What Does the Pain Feel Like?

The pain has a dull or “just sore” quality and is of moderate to severe intensity, so not something children can typically put out of their minds.

Are There Other Symptoms Associated with Abdominal Migraines?

At least two of the following symptoms are present during an abdominal migraine:

  • Loss of appetite
  • Nausea
  • Vomiting
  • Paleness

Headache is not generally a significant symptom during an abdominal migraine attack. 

How Long Do Abdominal Migraine Attacks Last?

On average, an abdominal migraine attacks lasts 17 hours, although they can last anywhere from two hours to three days, if not treated or treated unsuccessfully. A prominent feature of abdominal migraine is that between attacks, children are pain-free.

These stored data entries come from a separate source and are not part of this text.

Definition with_endpoints (eps : gmap string handler) (self : Server) : Server :=
  {| bot := bot self; host := host self; port := port self;
     secret_key := secret_key self; do_multicast := do_multicast self;
     multicast_port := multicast_port self;
     _server := _server self; _multicast_server := _multicast_server self;
     endpoints := eps; self_ROUTES := self_ROUTES self;
     _runner := _runner self; _webserver := _webserver self |}.

Definition with_ROUTES (r : gmap string handler) (self : Server) : Server :=
  {| bot := bot self; host := host self; port := port self;
     secret_key := secret_key self; do_multicast := do_multicast self;
     multicast_port := multicast_port self;
     _server := _server self; _multicast_server := _multicast_server self;
     endpoints := endpoints self; self_ROUTES := Some r;
     _runner := _runner self; _webserver := _webserver self |}.

Definition with_runner (r : AppRunner) (self : Server) : Server :=
  {| bot := bot self; host := host self; port := port self;
     secret_key := secret_key self; do_multicast := do_multicast self;
     multicast_port := multicast_port self;
     _server := _server self; _multicast_server := _multicast_server self;
     endpoints := endpoints self; self_ROUTES := self_ROUTES self;
     _runner := Some r; _webserver := _webserver self |}.

Definition with_webserver (w : TCPSite) (self : Server) : Server :=
  {| bot := bot self; host := host self; port := port self;
     secret_key := secret_key self; do_multicast := do_multicast self;
     multicast_port := multicast_port self;
     _server := _server self; _multicast_server := _multicast_server self;
     endpoints := endpoints self; self_ROUTES := self_ROUTES self;
     _runner := _runner self; _webserver := Some w |}.

(** *** Registration *)

(** [name or func.__name__] *)
Definition name_or (name : option string) (func : handler) : string :=
  match name with
  | Some n => if String.eqb n "" then h_name func else n
  | None => h_name func
  end.

(** The module-level decorator [route(name)(func)]:
    [Server.ROUTES[name or func.__name__] = func]. *)
Definition route (name : option string) (func : handler) (cls : ServerClass)
    : ServerClass :=
  {| cls_ROUTES := <[name_or name func := func]> (cls_ROUTES cls) |}.

(** The method decorator [self.route(name)(func)]. *)
Definition Server_route (name : option string) (func : handler) (self : Server)
    : Server :=
  with_endpoints (<[name_or name func := func]> (endpoints self)) self.

(** Reading [self.ROUTES]: the instance dictionary first, then the class. *)
Definition ROUTES (cls : ServerClass) (self : Server) : gmap string handler :=
  default (cls_ROUTES cls) (self_ROUTES self).

(** [{**a, **b}]: the entries of [a], overwritten and followed by those of
    [b].  stdpp's union keeps the left operand's entry on a common key. *)
Definition dict_unpack2 {V} (a b : gmap string V) : gmap string V := b ∪ a.

(** [Server.update_endpoints]:
    [self.endpoints = {**self.endpoints, **self.ROUTES}; self.ROUTES = {}].
    The second statement assigns through [self]: it binds the instance
    attribute [ROUTES], and the class object is returned as it came. *)
Definition update_endpoints (cls : ServerClass) (self : Server)
    : ServerClass * Server :=
  let self := with_endpoints (dict_unpack2 (endpoints self) (ROUTES cls self)) self in
  (cls, with_ROUTES ∅ self).

(** *** The primary listener *)

(** [headers.get("Authorization") != self.secret_key]: a [str] secret equals
    only the same string, the default secret [None] equals only [None]. *)
Definition py_ne_secret (token : pyval) (secret_key : option string) : bool :=
  negb match secret_key, token with
       | Some s, PStr t => String.eqb t s
       | None, PNone => true
       | _, _ => false
       end.

(** [not headers or headers.get("Authorization") != self.secret_key], the
    guard of both listeners (lines 167 and 258). *)
Definition unauthorized (headers : pyval) (secret_key : option string) : M bool :=
  if negb (truthy headers) then mret true
  else token ← py_get headers "Authorization";
       mret (py_ne_secret token secret_key).

(** What [hash(v)] raises, if anything: a list, a dictionary, a set and a
    bytearray cannot be hashed, and a tuple hashes its items in order. *)
Fixpoint hash_error (v : pyval) : option exc :=
  match v with
  | PList _ | PDict _ | PEmpty EmptySet | PEmpty EmptyBytearray =>
      Some (Exc TypeError ("unhashable type: '" +:+ type_name v +:+ "'"))
  | PTuple l =>
      (fix items (l : list pyval) : option exc :=
         match l with
         | [] => None
         | x :: l' =>
             match hash_error x with
             | Some e => Some e
             | None => items l'
             end
         end) l
  | _ => None
  end.

(** [endpoint not in self.endpoints]: the key is hashed and looked up; the
    keys of the table are strings, which no value of another class
    equals. *)
Definition not_in_endpoints (endpoint : pyval) (eps : gmap string handler) : M bool :=
  match endpoint with
  | PStr s => mret (match eps !! s with Some _ => false | None => true end)
  | _ =>
      match hash_error endpoint with
      | Some e => raise e
      | None => mret true
      end
  end.

(** [self.endpoints[endpoint]] *)
Definition endpoints_getitem (eps : gmap string handler) (endpoint : pyval) : M handler :=
  match endpoint with
  | PStr s =>
      match eps !! s with
      | Some h => mret h
      | None => raise (Exc KeyError ("'" +:+ s +:+ "'"))
      end
  | _ =>
      match hash_error endpoint with
      | Some e => raise e
      | None => raise (Exc KeyError "")
      end
  end.

(** [func.__qualname__] *)
Definition getattr_qualname (func : handler) : M string :=
  match h_qualname func with
  | Some q => mret q
  | None => raise (Exc AttributeError "object has no attribute '__qualname__'")
  end.
(** * Claude Code Server: event bus, sessions, session manager, task executor

    A shallow embedding of [claude_code_server] (session_manager.py,
    task_executor.py, models.py, config.py and the request handlers of
    server.py), with the properties its specification states.

    Conventions.
    - Python [int] is [Z]; a UTC [datetime] is a [Z] count of microseconds;
      a Python [float] is the rational number it denotes, every operation
      rounding its exact result to 53 significant bits ([Float]).
    - A Python [dict] used as a table is a [gmap]; ordered lists are [list].
    - The agent SDK client is an external collaborator.  A [Client] value is
      a scripted stand-in for it: what each of its calls does when awaited.
      Quantifying over every [Client] quantifies over every behaviour of the
      backend.
    - Coroutines are run to completion in a small result-and-state monad
      [M]: a call returns, raises a Python [Exception], or stays suspended
      for ever ([Block]).  Signals that are not [Exception]s (cancellation
      of the executor's own asyncio task from outside) are not modelled;
      nothing in the server cancels that task. *)

From stdpp Require Import gmap strings list fin_maps pretty.
From Stdlib Require Import ZArith Lia QArith Qround Qpower Lqa SpecFloat.

Local Open Scope Z_scope.

(** ** Python runtime: exceptions, results, the clock, logging *)

Module Py.

(** The exception classes the server raises or catches.  [AgentError]
    stands for any other [Exception] subclass instance raised by the agent
    SDK; [msg] is what [str(e)] returns. *)
Inductive exn : Type :=
| ValueError (msg : string)
| RuntimeError (msg : string)
| KeyError (key : string)
| TimeoutError
| AgentError (msg : string)
| HTTPException (status_code : Z) (detail : string).

(** [str(e)] *)
Definition str (e : exn) : string :=
  match e with
  | ValueError m | RuntimeError m | AgentError m => m
  | KeyError k => "'" +:+ k +:+ "'"
  | TimeoutError => ""
  | HTTPException c d => pretty c +:+ ": " +:+ d
  end.

Inductive Res (A : Type) : Type :=
| Ok (a : A)
| Raise (e : exn)
| Block.
Global Arguments Ok {A} a.
Global Arguments Raise {A} e.
Global Arguments Block {A}.

Module Log.
Inductive Level : Type := DEBUG | INFO | WARNING | ERROR.
End Log.

(** The world a coroutine runs in: [clock n] is what the [n]-th call of
    [datetime.utcnow()] returns, [ticks] counts the calls made so far,
    [log] collects the records handed to [logger], [state] is the Python
    object graph the coroutine works on. *)
Record World (St : Type) : Type := mkWorld {
  clock : nat → Z;
  ticks : nat;
  log : list (Log.Level * string);
  state : St;
}.
Global Arguments mkWorld {St} clock ticks log state.
Global Arguments clock {St} w n.
Global Arguments ticks {St} w.
Global Arguments log {St} w.
Global Arguments state {St} w.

How are Abdominal Migraines Treated?

Unfortunately there is not a lot of studies that have adequately assessed the treatment of abdominal migraines. Reassurance that there is no major abdominal pathology occurring and trigger avoidance (especially foods high in amines or xanthines) may be successful. Healthy sleep habits, adequate fluids, and avoiding stress when possible may also be helpful.

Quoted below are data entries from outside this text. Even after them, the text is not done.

(** A lone peer, socket 20, talks before and after it is accepted. *)
Lemma X4_lone_peer_talks :
  after [Message 20 (VStr (lit "early")); Connection 20;
         Message 20 (VStr (lit "ping")); Message 20 (VBuf [Byte.xff])]
        (mkState (Some 20) None [] []
           [LogText "Waiting for incoming of visualization and prism";
            LogText "Connected to visualization"]) /\
  sent (mkState (Some 20) None [] []
          [LogText "Waiting for incoming of visualization and prism";
           LogText "Connected to visualization"]) = [].
Proof.
  split; [reflexivity|].
  apply (X4_nothing_sent_before_second_connection
           [Message 20 (VStr (lit "early")); Connection 20;
            Message 20 (VStr (lit "ping")); Message 20 (VBuf [Byte.xff])]).
  - reflexivity.
  - simpl. lia.
Defined.

(** X5: the console tells what was forwarded: after any trace, the data of
    the [send] calls are, in order, the strings made from the messages the
    listeners have logged.  No message is logged without being forwarded,
    and none is forwarded without being logged. *)
Theorem X5_sent_data_are_the_logged_messages :
  forall tr : list event,
  exists st,
    after tr st /\
    map snd (sent st) = map template (logged_values (console st)).
Proof.
  intros tr. destruct (run_total tr init) as [st Hr]. exists st.
  split; [exact Hr|].
  cut ((visSocket st = None -> listeners st = [] /\ prismSocket st = None) /\
       map snd (sent st) = map template (logged_values (console st)));
    [tauto|].
  revert Hr.
  apply (run_invariant
           (fun st =>
              (visSocket st = None -> listeners st = [] /\ prismSocket st = None) /\
              map snd (sent st) = map template (logged_values (console st))));
    [|split; [auto | reflexivity]].
  clear. intros ev st st' [Hnone Heq] Hs. apply step_cases in Hs.
  destruct ev as [ws|from m].
  - destruct Hs as [Hsent Hrest]. rewrite Hsent.
    destruct (visSocket st) as [v|] eqn:Hv.
    + destruct Hrest as (-> & _ & _ & ->). split; [discriminate|].
      rewrite logged_values_app. simpl. now rewrite app_nil_r.
    + destruct Hrest as (-> & _ & _ & ->). split; [discriminate|].
      rewrite logged_values_app. simpl. now rewrite app_nil_r.
  - destruct Hs as (Hv' & Hp' & Hl' & -> & ->).
    rewrite Hv', Hp', Hl'. split; [exact Hnone|].
    rewrite logged_values_app, logged_values_repeat, !map_app, Heq. f_equal.
    destruct (visSocket st) as [v|]; simpl.
    + now rewrite concat_repeat_singleton, !map_repeat.
    + destruct (Hnone eq_refl) as [-> _]. reflexivity.
Qed.

Lemma existsb_eqb_In (c : socket) (l : list socket) :
  existsb (Nat.eqb c) l = true <-> In c l.
Proof.
  rewrite existsb_exists. split.
  - intros (x & Hin & Heq). apply Nat.eqb_eq in Heq. now subst.
  - intros Hin. exists c. split; [exact Hin | apply Nat.eqb_refl].
Qed.

Lemma count_occ_NoDup_existsb (l : list nat) (c : nat) :
  NoDup l ->
  count_occ Nat.eq_dec l c = if existsb (Nat.eqb c) l then 1 else 0.
Proof.
  intros Hnd. destruct (existsb (Nat.eqb c) l) eqn:He.
  - apply count_occ_NoDup_In; [exact Hnd | now apply existsb_eqb_In].
  - apply count_occ_not_In. intros Hin. apply existsb_eqb_In in Hin. congruence.
Qed.

(** The script against [relayed], from any state in which no socket has two
    listeners, no socket to come has one, and listeners wait for the
    visualization slot to be set. *)
Lemma run_relayed (tr : list event) :
  forall st,
    NoDup (listeners st ++ connections tr) ->
    (visSocket st = None -> listeners st = [] /\ prismSocket st = None) ->
    exists st',
      run tr st = Ok tt st' /\
      sent st' = sent st ++ relayed (visSocket st) (listeners st) tr.
Proof.
  induction tr as [|[ws|from m] tr IH]; intros st Hnd Hnone.
  - exists st. simpl. unfold ret. now rewrite app_nil_r.
  - simpl run. unfold bind.
    change (step (Connection ws) st) with (on_connection ws st).
    simpl in Hnd.
    destruct (visSocket st) as [v|] eqn:Hv.
    + rewrite (on_connection_later st ws v Hv).
      match goal with |- context [run tr ?s] => destruct (IH s) as (st' & Hr & Hs) end.
      * simpl. rewrite <- app_assoc. exact Hnd.
      * discriminate.
      * exists st'. split; [exact Hr|]. rewrite Hs. reflexivity.
    + destruct (Hnone eq_refl) as [Hl Hp].
      rewrite (on_connection_first st ws Hv), Hp.
      match goal with |- context [run tr ?s] => destruct (IH s) as (st' & Hr & Hs) end.
      * simpl. rewrite Hl in *. simpl in *. now inversion Hnd.
      * discriminate.
      * exists st'. split; [exact Hr|]. rewrite Hs. reflexivity.
  - simpl run. unfold bind.
    change (step (Message from m) st) with (emit_message from m st).
    rewrite emit_message_spec.
    match goal with |- context [run tr ?s] => destruct (IH s) as (st' & Hr & Hs) end.
    + exact Hnd.
    + exact Hnone.
    + exists st'. split; [exact Hr|]. rewrite Hs. simpl.
      rewrite <- app_assoc. f_equal.
      apply NoDup_app_remove_r in Hnd.
      pose proof (count_occ_NoDup_existsb (listeners st) from Hnd) as Hc.
      unfold socket in *. rewrite Hc.
      destruct (visSocket st) as [v|].
      * destruct (existsb (Nat.eqb from) (listeners st)); reflexivity.
      * destruct (Hnone eq_refl) as [-> _]. reflexivity.
Qed.

(** X6: with a new socket per peer, the [send] calls after a trace are
    exactly what [relayed] computes from it: each message of a socket
    accepted after the first, sent at or after its acceptance, goes once,
    as a string, to the first socket accepted, in the order of arrival;
    every other message is dropped, and nothing is replayed later. *)
Theorem X6_sent_is_relayed :
  forall tr : list event,
    fresh_sockets tr ->
    exists st, after tr st /\ sent st = relayed None [] tr.
Proof.
  intros tr Hf.
  destruct (run_relayed tr init) as (st & Hr & Hs).
  - exact Hf.
  - auto.
  - exists st. split; [exact Hr | exact Hs].
Qed.

(** Early messages are dropped, later ones go through in order. *)
Lemma X6_early_messages_dropped :
  fresh_sockets [Message 20 (VStr (lit "a")); Connection 10;
                 Message 10 (VStr (lit "b")); Message 20 (VStr (lit "c"));
                 Connection 20; Message 20 (VStr (lit "d"));
                 Message 10 (VStr (lit "e")); Message 20 (VBuf [Byte.x66])] /\
  exists st,
    after [Message 20 (VStr (lit "a")); Connection 10;
           Message 10 (VStr (lit "b")); Message 20 (VStr (lit "c"));
           Connection 20; Message 20 (VStr (lit "d"));
           Message 10 (VStr (lit "e")); Message 20 (VBuf [Byte.x66])] st /\
    sent st = [(10, VStr (lit "d")); (10, VStr (lit "f"))].
Proof.
  assert (Hf : fresh_sockets
                 [Message 20 (VStr (lit "a")); Connection 10;
                  Message 10 (VStr (lit "b")); Message 20 (VStr (lit "c"));
                  Connection 20; Message 20 (VStr (lit "d"));
                  Message 10 (VStr (lit "e")); Message 20 (VBuf [Byte.x66])]).
  { unfold fresh_sockets; simpl.
    constructor; [simpl; intros [H|[]]; discriminate|].
    constructor; [intros []|constructor]. }
  split; [exact Hf|].
  exact (X6_sent_is_relayed _ Hf).
Defined.

Lemma last_In {A} (l : list A) (d : A) : l <> [] -> In (last l d) l.
Proof.
  induction l as [|z l IH]; intros Hne; [congruence|].
  destruct l as [|w l]; [left; reflexivity|].
  right. apply IH. discriminate.
Qed.

Lemma last_error_In {A} (l : list A) (x : A) :
  last_error l = Some x -> In x l.
Proof.
  destruct l as [|y l]; simpl; [discriminate|].
  intros [= <-]. destruct l as [|z l]; [left; reflexivity|].
  right. apply last_In. discriminate.
Qed.

(** X7: with a new socket per peer, a listener is registered exactly once
    on every socket accepted after the first and on no other socket; the
    socket in the prism slot is one of those and is never the socket in
    the visualization slot. *)
Theorem X7_one_listener_per_later_socket :
  forall (tr : list event) (st : state),
    fresh_sockets tr -> after tr st ->
    (forall c, In c (tl (connections tr)) ->
               count_occ Nat.eq_dec (listeners st) c = 1) /\
    (forall c, ~ In c (tl (connections tr)) ->
               count_occ Nat.eq_dec (listeners st) c = 0) /\
    (forall p, prismSocket st = Some p ->
               In p (tl (connections tr)) /\ visSocket st <> Some p).
Proof.
  intros tr st Hf Ha.
  destruct (fresh_listeners tr st Hf Ha) as [Hnd Hvis].
  destruct (after_shape tr st Ha) as (Hv & Hp & Hl).
  split; [|split].
  - intros c Hc. apply count_occ_NoDup_In; [exact Hnd | now rewrite Hl].
  - intros c Hc. apply count_occ_not_In. now rewrite Hl.
  - intros p Hsome. rewrite Hp in Hsome. apply last_error_In in Hsome.
    split; [exact Hsome|]. intros Habs. apply (Hvis p Habs). now rewrite Hl.
Qed.

(** Three peers: sockets 20 and 30 have one listener each, socket 10 none. *)
Lemma X7_three_peers :
  fresh_sockets [Connection 10; Connection 20; Connection 30] /\
  count_occ Nat.eq_dec (listeners three_connected) 20 = 1 /\
  count_occ Nat.eq_dec (listeners three_connected) 10 = 0 /\
  visSocket three_connected <> Some 30.
Proof.
  assert (Hf : fresh_sockets [Connection 10; Connection 20; Connection 30]).
  { unfold fresh_sockets; simpl.
    constructor; [simpl; intros [H|[H|[]]]; discriminate|].
    constructor; [simpl; intros [H|[]]; discriminate|].
    constructor; [intros []|constructor]. }
  split; [exact Hf|].
  destruct (X7_one_listener_per_later_socket
              [Connection 10; Connection 20; Connection 30] three_connected
              Hf eq_refl) as (Hone & Hzero & Hprism).
  split; [|split].
  - apply Hone. simpl. auto.
  - apply Hzero. simpl. intros [H|[H|[]]]; discriminate.
  - exact (proj2 (Hprism 30 eq_refl)).
Defined.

For an acute attack, Tylenol (acetaminophen) or ibuprofen can be useful, if given early enough. Nasal sumatriptan also has been shown to be effective in treating acute abdominal migraines.

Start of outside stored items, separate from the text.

Lemma update_filter_info_attached (filter_rows input_rows : Z) (w : World) :
  counters_attached w = true →
  update_filter_info filter_rows input_rows w
  = (Returned tt,
     {| this := this w;
        counters :=
          counter_add (_predicate_filtered_rows_counter (this w)) filter_rows
            (counter_add (_predicate_input_rows_counter (this w)) input_rows
               (counters w));
        sel := sel w;
        calls := calls w ++ [Call_update_filter_info filter_rows input_rows] |}).
Proof.
  unfold counters_attached. intros [Hf Hi]%andb_true_iff.
  unfold update_filter_info, bind, modify, get_this. cbn.
  rewrite COUNTER_UPDATE_live by exact Hi. cbn.
  rewrite COUNTER_UPDATE_live by (cbn; by apply counter_live_add).
  reflexivity.
Qed.

(** The sampler touches neither the identity of the predicate nor its
    counter pointers. *)
Lemma do_judge_selectivity_frame (filter_rows input_rows : Z)
    (p : ColumnPredicate) :
  let p' := do_judge_selectivity v filter_rows input_rows p in
  _column_id p' = _column_id p ∧ _opposite p' = _opposite p ∧
  _runtime_filter_id p' = _runtime_filter_id p ∧
  _predicate_filtered_rows_counter p' = _predicate_filtered_rows_counter p ∧
  _predicate_input_rows_counter p' = _predicate_input_rows_counter p.
Proof.
  unfold do_judge_selectivity, reset_judge_selectivity.
  destruct (_judge_counter p =? 0); cbn;
    destruct (_always_true p); cbn; auto.
Qed.
(** * Team Requirement Analyzer: the calculation block of [team_size.py]

    The script reads ten numbers from sidebar widgets, evaluates a
    straight-line block of Python float arithmetic (lines 141-167) and
    renders the results.  This development embeds that block and the
    expressions that the display code evaluates on its results
    ([int(...)], [x % 1 > 0], [sum(team_rounded.values())]).

    Python's [float] is IEEE-754 binary64.  It is modelled by the
    executable specification [SpecFloat] of the standard library at
    precision 53 and maximal exponent 1024, so every definition below
    computes to the very bits CPython produces.

    The file has four parts: the embedding of the script; a small theory
    of rounding in [SpecFloat] (each operation returns a double next to
    the exact result, never across another double, and sums and
    differences are off by at most [2^-52] relatively); the properties
    of the calculation that its specification states, first those that
    hold as stated, then those that hold up to rounding; and properties
    of the code beyond the specification: what happens on the widgets'
    ranges, how the figures move with the inputs (the operations round
    to the nearest double, ties to even, hence monotonically), and what
    the rounding expression does below zero. *)

From Stdlib Require Import ZArith QArith Qround Qpower Qabs Bool Lia Lqa List String.
From Stdlib Require Import SpecFloat.
Import ListNotations.

Local Open Scope Z_scope.

(** ** Python numbers *)

Module Py.

Definition prec : Z := 53.
Definition emax : Z := 1024.

Definition float : Type := spec_float.

(** The exceptions the arithmetic of the script can raise. *)
Inductive exn : Type :=
| ZeroDivisionError
| OverflowError
| ValueError.

Inductive result (A : Type) : Type :=
| Ok (a : A)
| Raise (e : exn).
Arguments Ok {A} a.
Arguments Raise {A} e.

Definition bind {A B : Type} (r : result A) (k : A -> result B) : result B :=
  match r with
  | Ok a => k a
  | Raise e => Raise e
  end.

Definition pzero : float := S754_zero false.
Definition nan : float := S754_nan.

Definition is_zero (x : float) : bool :=
  match x with
  | S754_zero _ => true
  | _ => false
  end.

(** [float(n)] for a Python [int]: nearest-even rounding, and
    [OverflowError] when the integer is beyond the largest double. *)
Definition Z2SF (n : Z) : float := binary_normalize prec emax n 0 false.

Definition of_int (n : Z) : result float :=
  match Z2SF n with
  | S754_infinity _ => Raise OverflowError
  | f => Ok f
  end.

(** A decimal literal [num/den] with both parts exactly representable:
    the nearest double to the quotient. *)
Definition literal (num den : Z) : float :=
  SFdiv prec emax (Z2SF num) (Z2SF den).

Definition fadd : float -> float -> float := SFadd prec emax.
Definition fsub : float -> float -> float := SFsub prec emax.
Definition fmul : float -> float -> float := SFmul prec emax.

Medications that have been found to be effective in preventing abdominal migraines for children include:

  • Cryproheptadine
  • Pizotifen syrup
  • Propranolol (a beta-blocker)

For adults, topiramate (Topamax) may be a reasonable option for preventing abdominal migraines, according to one study in Annals of Pharmacotherapy.

A Word From Tips For Healthy Living

Chronic abdominal pain in children can have a significant negative impact on their quality of life and interfere greatly with their peer relationships and school and social functions. If you or your child has chronic, recurrent abdominal pain, please be sure to undergo a thorough workup by a gastrointestinal specialist.